The Edge

Tight oil's second great growth phase gains momentum - Permian and emerging plays show still more promise

1 minute read

Tight oil operators set out their stall early this year. Independents, with a nose for the turn, sniffed the opportunity.

After two years of desperate retrenchment, 2017 would be a year of growth, the start of a new upcycle. With equity capital shoring up many a balance sheet, investment budgets were cranked up, and rigs deployed.

Dizzying, decade-long growth targets from Pioneer, ExxonMobil and Chevron drove home the point - the second phase of the tight oil boom was different from just any old oil and gas fad.

Momentum is building

US independents re-iterated commitment to 2017 budgets in Q1 results over the last fortnight, in spite of an unfortunately timed wobble in crude prices. The push into tight oil is being reinforced as companies rationalise and reposition portfolios.

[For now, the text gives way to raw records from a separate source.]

Lemma max_le_1_false (l : list Q) :
  Exists (fun y => (1 < y)%Q) l -> max_le_1 l = false.
Proof.
  intro Hex. destruct (max_le_1 l) eqn:E; [|reflexivity].
  apply max_le_1_true in E. destruct E as [_ Hall].
  apply Exists_exists in Hex. destruct Hex as [y [Hin Hy]].
  rewrite Forall_forall in Hall. specialize (Hall y Hin).
  exfalso. exact (Qlt_not_le _ _ Hy Hall).
Qed.

(** ** Metrics *)

Lemma series_sum_nonneg (l : list Z) :
  Forall (fun z => 0 <= z) l -> 0 <= series_sum l.
Proof.
  induction 1 as [|z t Hz _ IH]; simpl; lia.
Qed.

Lemma series_sum_pos (l : list Z) :
  l <> [] -> Forall (fun z => 0 < z) l -> 0 < series_sum l.
Proof.
  intros Hne Hall. destruct Hall as [|z t Hz Ht]; [congruence|].
  simpl. assert (0 <= series_sum t); [|lia].
  apply series_sum_nonneg. eapply Forall_impl; [|exact Ht].
  simpl. intros; lia.
Qed.



(** With at least one row of positive unit count, as every loaded table
    has them, the guard does not fire. *)
Lemma overall_occupancy_loaded (df : DataFrame) :
  frame_rows df <> [] ->
  Forall (fun r => 0 < total_units r) (frame_rows df) ->
  Metrics.overall_occupancy (calculate_metrics df) =
    round (inject_Z (series_sum (map preleased (frame_rows df)))
           / inject_Z (series_sum (map total_units (frame_rows df))) * 100) 1.
Proof.
  intros Hne Hall. unfold calculate_metrics. simpl.
  assert (H : 0 < series_sum (map total_units (frame_rows df))).
  { apply series_sum_pos.
    - destruct (frame_rows df); [congruence | discriminate].
    - apply Forall_map. exact Hall. }
  apply Z.ltb_lt in H. rewrite H. reflexivity.
Qed.

(** C3. The built-in sample table has six rows, and the metrics
    calculator yields on it [total_units = 600], [total_preleased = 490 =
    72+120+82+112+60+44], [total_available = 110 = 8+30+18+28+20+6] and
    [overall_occupancy = round(490/600*100, 1) = 81.7]. *)
Theorem sample_metrics (env : Env) :
  snd (load_data env None) = inr sample_data
  /\ List.length (frame_rows sample_data) = 6%nat
  /\ calculate_metrics sample_data = Metrics.mk 600 490 110 (817 # 10)
  /\ map preleased (frame_rows sample_data) = [72; 120; 82; 112; 60; 44]
  /\ map available (frame_rows sample_data) = [8; 30; 18; 28; 20; 6]
  /\ 72 + 120 + 82 + 112 + 60 + 44 = 490
  /\ 8 + 30 + 18 + 28 + 20 + 6 = 110
  /\ round (490 / 600 * 100) 1 = (817 # 10)%Q
  /\ (817 # 10 == 81.7)%Q.
Proof.
  repeat split; reflexivity.
Qed.

(** ** Occupancy classes *)

Lemma table_row_occupancy (rp : Row * Q) :
  TableRow.occupancy (table_row rp) = snd rp.
Proof. reflexivity. Qed.

Lemma table_row_class (rp : Row * Q) :
  let occ := snd rp in
  let class := TableRow.occupancy_class (table_row rp) in
  (class = "occupancy-low" <-> (occ < 70)%Q)
  /\ (class = "occupancy-mid" <-> (70 <= occ)%Q /\ (occ < 90)%Q)
  /\ (class = "occupancy-high" <-> (90 <= occ)%Q).
Proof.
  simpl. destruct rp as [r occ]. simpl.
  destruct (Qlt_bool occ 70) eqn:E70.
  - apply Qlt_bool_iff in E70.
    assert (H90 : (occ < 90)%Q) by (eapply Qlt_trans; [exact E70 | reflexivity]).
    repeat split; try discriminate; try tauto.
    + intros [H _]. exfalso. exact (Qlt_not_le _ _ E70 H).
    + intro H. exfalso. exact (Qlt_not_le _ _ H90 H).
  - apply Qlt_bool_false_iff in E70.
    destruct (Qlt_bool occ 90) eqn:E90.
    + apply Qlt_bool_iff in E90.
      repeat split; try discriminate; try tauto.
      * intro H. exfalso. exact (Qlt_not_le _ _ H E70).
      * intro H. exfalso. exact (Qlt_not_le _ _ E90 H).
    + apply Qlt_bool_false_iff in E90.
      repeat split; try discriminate; try tauto.
      * intro H. exfalso. exact (Qlt_not_le _ _ H E70).
      * intros [_ H]. exfalso. exact (Qlt_not_le _ _ H E90).
Qed.
(** * Kernel.py: the scheduler, the signal bus and the lifecycle registry

    A shallow embedding of [KernelJob], [Scheduler] and [Kernel] from
    [Kernel.py], followed by the properties established about them.

    Conventions of the embedding.
    - Python objects that are mutated through references ([KernelJob]
      instances held in [Scheduler.jobs] and returned by [add_job]) live in a
      store indexed by object identity.
    - Python exceptions are the [Raise] outcomes of the [Outcome] monad;
      [try ... except AttributeError: pass] is [except_AttributeError].
    - Callables handed to the kernel (work items, listeners) are opaque: a call
      is recorded in a trace, and a work item lets the wall clock advance by
      its [duration].
    - [time.time()] reads the [now] field; timestamps are rationals. *)

From Stdlib Require Import ZArith QArith Qround List String Ascii Bool Lia Lqa.
From stdpp Require Import base gmap list strings.

Close Scope Q_scope.
Local Open Scope Z_scope.

(** ** Python runtime *)

Module Py.

(** The exceptions that the modelled code can raise. *)
Inductive Exn := KeyError | AttributeError | ValueError | TypeError.

(** Result of running a piece of code: a value, an exception, or the model
    ran out of loop budget ([OutOfFuel] is never a Python behaviour). *)
Inductive Outcome (A : Type) :=
| Ok (a : A)
| Raise (e : Exn)
| OutOfFuel.
Arguments Ok {A} a.
Arguments Raise {A} e.
Arguments OutOfFuel {A}.

Definition bind {A B} (m : Outcome A) (k : A -> Outcome B) : Outcome B :=
  match m with
  | Ok a => k a
  | Raise e => Raise e
  | OutOfFuel => OutOfFuel
  end.

(** Values that are stored, sent as messages or written to the config. *)
Inductive Value :=
| VNone
| VBool (b : bool)
| VInt (n : Z)
| VFloat (q : Q)
| VStr (s : string).

(** [isinstance(v, str)], [isinstance(v, int)], ...: [bool] is a subclass
    of [int] in Python, so a boolean is an instance of [int]. *)
Definition isinstance_str (v : Value) : bool :=
  match v with VStr _ => true | _ => false end.
Definition isinstance_int (v : Value) : bool :=
  match v with VInt _ | VBool _ => true | _ => false end.
Definition isinstance_float (v : Value) : bool :=
  match v with VFloat _ => true | _ => false end.
Definition isinstance_bool (v : Value) : bool :=
  match v with VBool _ => true | _ => false end.

(** [l.remove(x)]: drops the first element equal to [x]; [ValueError] when
    there is none. *)
Fixpoint list_remove {A} `{EqDecision A} (x : A) (l : list A) : Outcome (list A) :=
  match l with
  | [] => Raise ValueError
  | y :: l' =>
      if decide (x = y) then Ok l'
      else bind (list_remove x l') (fun r => Ok (y :: r))
  end.

(** [s.lower()] on ASCII text. *)
Definition lower_char (c : ascii) : ascii :=
  let n := nat_of_ascii c in
  if ((65 <=? n) && (n <=? 90))%nat then ascii_of_nat (n + 32) else c.

Fixpoint lower (s : string) : string :=
  match s with
  | EmptyString => EmptyString
  | String c s' => String (lower_char c) (lower s')
  end.

(** [s.endswith(e)] for a single string [e]. *)
Definition endswith1 (s e : string) : bool :=
  let ls := String.length s in
  let le := String.length e in
  if (le <=? ls)%nat then
    if string_dec (substring (ls - le) le s) e then true else false
  else false.

(** [s.endswith(es)] for a tuple of strings [es]: any of them. *)
Definition endswith (s : string) (es : list string) : bool :=
  existsb (endswith1 s) es.

End Py.

Import Py.

Global Instance Outcome_bind : MBind Outcome := fun A B k m => Py.bind m k.
Global Instance Outcome_ret : MRet Outcome := fun A a => Ok a.

(** ** Scheduler and KernelJob *)

Definition THREAD_STATE_UNKNOWN : Z := -1.
Definition THREAD_STATE_UNSTARTED : Z := 0.
Definition THREAD_STATE_STARTED : Z := 1.
Definition THREAD_STATE_PAUSED : Z := 2.
Definition THREAD_STATE_FINISHED : Z := 3.
Definition THREAD_STATE_ABORT : Z := 10.

(** Identity of a function object. *)
Definition Callable := nat.

(** Identity of a [KernelJob] object. *)
Definition JobRef := nat.

(** The attributes of a [KernelJob]; the back-reference [scheduler] is the
    one scheduler of the [World] below. *)
Record KernelJob := mkKernelJob {
  interval : Q;
  last_run : Q;
  next_run : option Q;
  process : Callable;
  args : list Value;
  times : option Z;
  paused : bool;
  executing : bool
}.

Definition with_next_run (v : option Q) (j : KernelJob) : KernelJob :=
  mkKernelJob (interval j) (last_run j) v (process j) (args j) (times j)
              (paused j) (executing j).
Definition with_last_run (v : Q) (j : KernelJob) : KernelJob :=
  mkKernelJob (interval j) v (next_run j) (process j) (args j) (times j)
              (paused j) (executing j).
Definition with_times (v : option Z) (j : KernelJob) : KernelJob :=
  mkKernelJob (interval j) (last_run j) (next_run j) (process j) (args j) v
              (paused j) (executing j).
Definition with_paused (v : bool) (j : KernelJob) : KernelJob :=
  mkKernelJob (interval j) (last_run j) (next_run j) (process j) (args j)
              (times j) v (executing j).

(** One invocation [process( *args)] made by job [caller]. *)
Record Call := mkCall {
  caller : JobRef;
  callee : Callable;
  actuals : list Value
}.

(** Where the worker thread stands inside [Scheduler.run]. *)
Inductive Pc :=
| PcEntry        (* not yet executed line 56 *)
| PcWhile        (* about to test [self.state != THREAD_STATE_ABORT] *)
| PcSleep        (* about to [time.sleep(0.1)] *)
| PcAbortCheck   (* about to test [self.state == THREAD_STATE_ABORT] *)
| PcPauseLoop    (* about to test [self.state == THREAD_STATE_PAUSED] *)
| PcTick         (* about to run the [for job in self.jobs] loop *)
| PcFinish       (* left the while loop, about to assign FINISHED *)
| PcExit.        (* [run] has returned, or an exception ended the thread *)

(** The scheduler, its job objects, the clock and the trace of work-item
    calls. *)
Record World := mkWorld {
  now : Q;
  calls : list Call;
  state : Z;
  jobs : list JobRef;
  heap : gmap JobRef KernelJob;
  pc : Pc
}.

Definition with_now (v : Q) (w : World) : World :=
  mkWorld v (calls w) (state w) (jobs w) (heap w) (pc w).
Definition with_calls (v : list Call) (w : World) : World :=
  mkWorld (now w) v (state w) (jobs w) (heap w) (pc w).
Definition with_state (v : Z) (w : World) : World :=
  mkWorld (now w) (calls w) v (jobs w) (heap w) (pc w).
Definition with_jobs (v : list JobRef) (w : World) : World :=
  mkWorld (now w) (calls w) (state w) v (heap w) (pc w).
Definition with_heap (v : gmap JobRef KernelJob) (w : World) : World :=
  mkWorld (now w) (calls w) (state w) (jobs w) v (pc w).
Definition with_pc (v : Pc) (w : World) : World :=
  mkWorld (now w) (calls w) (state w) (jobs w) (heap w) v.

(** [self.<attr> = v] on the job object [self]. *)
Definition setattr (self : JobRef) (f : KernelJob -> KernelJob) (w : World) : World :=
  with_heap (alter f self (heap w)) w.

(** [time.sleep(d)]. *)
Definition sleep (d : Q) (w : World) : World :=
  with_now (Qplus (now w) d) w.

Section Scheduling.

(** How long each work item runs. *)
Variable duration : Callable -> list Value -> Q.

(** [self.process( *self.args)]: the call is recorded and takes its time. *)
Definition invoke (self : JobRef) (j : KernelJob) (w : World) : World :=
  with_now (Qplus (now w) (duration (process j) (args j)))
    (with_calls (calls w ++ [mkCall self (process j) (args j)]) w).

(** [KernelJob.__init__]. *)
Definition KernelJob_init (process : Callable) (args : list Value)
    (interval : Q) (times : option Z) (w : World) : KernelJob :=
  mkKernelJob interval (now w) (Some (Qplus (now w) interval))
              process args times false false.

(** [KernelJob.scheduled] (a property). *)
Definition KernelJob_scheduled (j : KernelJob) (w : World) : bool :=
  match next_run j with
  | None => false
  | Some t => Qle_bool t (now w)
  end.

(** The statements of [KernelJob.run] before the work item is called
    (lines 32-37). *)
Definition KernelJob_run_prologue (self : JobRef) (j : KernelJob) (w : World)
    : Outcome World :=
  let w := setattr self (with_next_run None) w in
  match times j with
  | None => Ok w
  | Some n =>
      let w := setattr self (with_times (Some (n - 1))) w in
      if n - 1 <=? 0 then
        l ← list_remove self (jobs w);
        Ok (with_jobs l w)
      else Ok w
  end.

(** The statements of [KernelJob.run] after the work item has returned
    (lines 39-40). *)
Definition KernelJob_run_epilogue (self : JobRef) (w : World) : World :=
  let w := setattr self (with_last_run (now w)) w in
  setattr self (fun j => with_next_run (Some (Qplus (last_run j) (interval j))) j) w.

(** [KernelJob.run]. *)
Definition KernelJob_run (self : JobRef) (w : World) : Outcome World :=
  match heap w !! self with
  | None => Ok w
  | Some j =>
      if paused j then Ok w
      else
        w ← KernelJob_run_prologue self j w;
        Ok (KernelJob_run_epilogue self (invoke self j w))
  end.
(** * vidlah: the Electron shell, its preload bridge and its configuration

    A shallow embedding of the JavaScript under [src/electron] (the main
    process [main.js] and the preload script [preload.js]), of the
    configuration template [.env.example] and the script [setup.sh] that
    installs it, and of the parts of the capture-to-prediction pipeline that
    the specification describes but the repository does not contain.

    The first part holds the definitions, one module per source file; the
    second part holds the properties. *)

From Stdlib Require Import ZArith QArith Floats.
From stdpp Require Import gmap strings list.

#[local] Set Warnings "-register-all".
Local Open Scope string_scope.

(* ===================================================================== *)
(** * Part I: the model *)
(* ===================================================================== *)

(** ** JavaScript values

    The values that cross the IPC boundary.  Object literals keep their
    fields in insertion order, as JavaScript does. *)
Module JS.

Inductive value : Type :=
| VUndefined
| VBool (b : bool)
| VNum (n : Q)
| VStr (s : string)
| VBuffer (bytes : list Byte.byte)
| VObj (fields : list (string * value)).

(** [obj.k] on an object literal: the first field named [k]. *)
Fixpoint get_field (k : string) (fields : list (string * value)) : option value :=
  match fields with
  | [] => None
  | (k', v) :: rest => if String.eqb k k' then Some v else get_field k rest
  end.

Definition get (k : string) (v : value) : option value :=
  match v with
  | VObj fields => get_field k fields
  | _ => None
  end.

(** [Object.keys(v)]. *)
Definition keys (v : value) : list string :=
  match v with
  | VObj fields => map fst fields
  | _ => []
  end.


(** The outcome of an [async] function: the promise it returns either
    resolves with a value or rejects with an error. *)
Inductive promise (A E : Type) : Type :=
| Resolved (a : A)
| Rejected (e : E).
Arguments Resolved {A E} a.
Arguments Rejected {A E} e.

End JS.

(** ** [src/electron/main.js] *)
Module Main.
Import JS.

(** Electron's [Rectangle] and the fields of [Display] the program reads. *)
Record Rectangle : Type := mkRectangle
  { x : Z; y : Z; width : Z; height : Z }.

Record Display : Type := mkDisplay
  { id : Z;
    bounds : Rectangle;
    workArea : Rectangle;
    scaleFactor : Q }.

(** A display as the program holds it: a JavaScript object, that is, an
    identity (its address) together with its contents. *)
Record DisplayObject : Type := mkDisplayObject
  { address : nat;
    contents : Display }.

(** [a === b] on two objects compares their identities, not their
    contents. *)
Definition strict_equal (a b : DisplayObject) : bool :=
  Nat.eqb (address a) (address b).

Definition rect_value (r : Rectangle) : value :=
  VObj [("x", VNum (inject_Z (x r)));
        ("y", VNum (inject_Z (y r)));
        ("width", VNum (inject_Z (width r)));
        ("height", VNum (inject_Z (height r)))].
(** Candidates of the other two families fail the prefix test. *)
Lemma opens_like_gdal_not_grass c :
  Str.startswith (lower_string c) "gdal" = true -> is_grass_command c = false.
Proof.
  intros Hgdal. destruct (is_grass_command c) eqn:Hgrass; [|done].
  apply is_grass_command_iff in Hgrass as (q & Hq & rest & ->).
  rewrite lower_string_append in Hgdal.
  apply list_elem_of_In in Hq. simpl in Hq.
  repeat (destruct Hq as [<-|Hq]; [by vm_compute in Hgdal|]). done.
Qed.

Lemma tool_name_not_grass c :
  lower_string c ∈ linux_tools -> is_grass_command c = false.
Proof.
  intros Htool. destruct (is_grass_command c) eqn:Hgrass; [|done].
  apply is_grass_command_iff in Hgrass as (q & Hq & rest & ->).
  rewrite lower_string_append in Htool. apply mem_elem_of in Htool.
  apply list_elem_of_In in Hq. simpl in Hq.
  repeat (destruct Hq as [<-|Hq]; [by vm_compute in Htool|]). done.
Qed.

Lemma calls_in_round i cmd calls o :
  forallb is_call calls = true ->
  calls_in (MsgNumbered i cmd :: calls ++ report cmd o) = calls.
Proof.
  intros Hcalls. unfold calls_in. simpl. rewrite List.filter_app.
  assert (List.filter is_call (report cmd o) = []) as -> by (by destruct o).
  rewrite app_nil_r. induction calls as [|ev calls IH]; [done|].
  simpl in *. apply andb_prop in Hcalls as [-> Hcalls]. by rewrite IH.
Qed.




(** X2: no candidate starts with [d.], [ps.] or [r3.]: three of the ten
    prefixes the dispatch tests for can never be met by what extraction
    produces, so display, PostScript and 3D raster modules are never
    run. *)
Theorem display_ps_raster3d_never_extracted (response c : string) :
  c ∈ extract response ->
  ¬ starts_with c "d." /\ ¬ starts_with c "ps." /\ ¬ starts_with c "r3.".
Proof.
  intros Hin. apply extract_opens_like_family in Hin.
  repeat split; intros [rest ->]; rewrite lower_string_append in Hin;
    by vm_compute in Hin.
Qed.

Lemma display_ps_raster3d_never_extracted_witness :
  ¬ starts_with "db.connect d.mon" "d."
  /\ ¬ starts_with "db.connect d.mon" "ps."
  /\ ¬ starts_with "db.connect d.mon" "r3.".
Proof.
  apply (display_ps_raster3d_never_extracted "Use db.connect d.mon").
  vm_compute. by left.
Defined.

Section MoreDispatchProperties.

Context {World : Type} `{Host World}.

(** The round of a module candidate: the host is called with the first
    word. *)
Lemma dispatch_one_grass i cmd (w : World) :
  is_grass_command cmd = true ->
  exists module args w' o,
    Str.split cmd = module :: args
    /\ dispatch_one (i, cmd) w
       = (w', MsgNumbered i cmd
               :: [CallReadCommand module (params_of args)] ++ report cmd o,
          inr tt).
Proof.
  intros Hgrass. unfold dispatch_one, bind, try_except, emit.
  destruct (try_body_grass cmd w Hgrass) as (module & args & Hsplit & ->).
  exists module, args.
  destruct (gs_read_command module (params_of args) w) as [w' [e|out]].
  - by exists w', (Errored (str_of e)).
  - by exists w', (Succeeded (shorten out)).
Qed.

Marathon raised US$2.5bn from its Canadian oil sands exit and invested US$1.8bn in two Permian acquisitions. The allure of tight oil to Marathon is clear - it intends to increase the US share of production from 60% to 90% in the next 5-10% years, deprioritising conventional international assets. ConocoPhillips is treading a similar path.

The Permian, like any new play, is going through the de-risking phase and it’s all happening.

EOG scored a record-setting well in the Delaware (30-day IP of 6,230 boe/d) and increased its premium-well inventory by 20%. Apache drilled more than 40 test wells to confirm the promising economics of the Alpine High, a wet gas play with oil potential and a minimum of 3,000 drilling locations. Pioneer had encouraging results from four wells in the Jo Mill formation.

Potential beyond the Permian

These three examples serve to show that the potential in the Permian basin is huge and still unquantified, but that the risks for commercial volumes are seemingly on the upside.

There are also other emerging tight oil plays where operators are proving up resources well beyond the Permian’s boundaries in Texas and New Mexico. Continental in the Sycamore (Mid-Continent) and Chesapeake in the southern Powder River (Wyoming) both made progress in the early months of the year.

Rig count is a good barometer of the intensifying activity in the L48. The count is up 129% to 708 rigs from the low of 309 a year ago; and the rate of deployment has been quicker and steeper than we anticipated. The number of active rigs averaged 394 in 2016. We now forecast 716 for 2017 (up from 553 in our November view) and 803 in 2018 (up from 730).

The uptick in drilling will feed through to volume growth, weighted towards the second half of 2017.

2016 marks the cyclical low of production at 4.1 million b/d (annualised) down from the monthly all-time high of 4.6 million b/d in May 2015. A new wave of growth begins in 2017, materially higher than we predicted last November and a function of the faster ramp up in drilling. We now forecast 4.4 million b/d in 2017 (up 0.4 million b/d from November) and 5.0 million b/d in 2018 (up 0.7 million b/d).

Availability of capital has been key

Equity capital has continued to pour into the sector. Providers, reassured by the stabilisation of oil prices, want in on the growth story.

Most operators are aiming to grow tight oil organically, out of cash flow – each well must pay its way.

Our modelling suggests US$50/bbl WTI is a critical threshold, including assumptions for cost inflation which is largely segment-specific (proppant and high pressure pumping) and play-specific (Permian hot spots). Below US$50/bbl many operators are FCF negative; above US$55/bbl most will generate FCF. WTI averaged US$51/bbl in Q1.

A giant resource and its individual plays are being de-risked, promising still more and more production. And an increasing number of these plays work at an oil price we’d argue is below what OPEC will likely seek to sustain in the coming years. Tight oil’s second great growth phase is just beginning.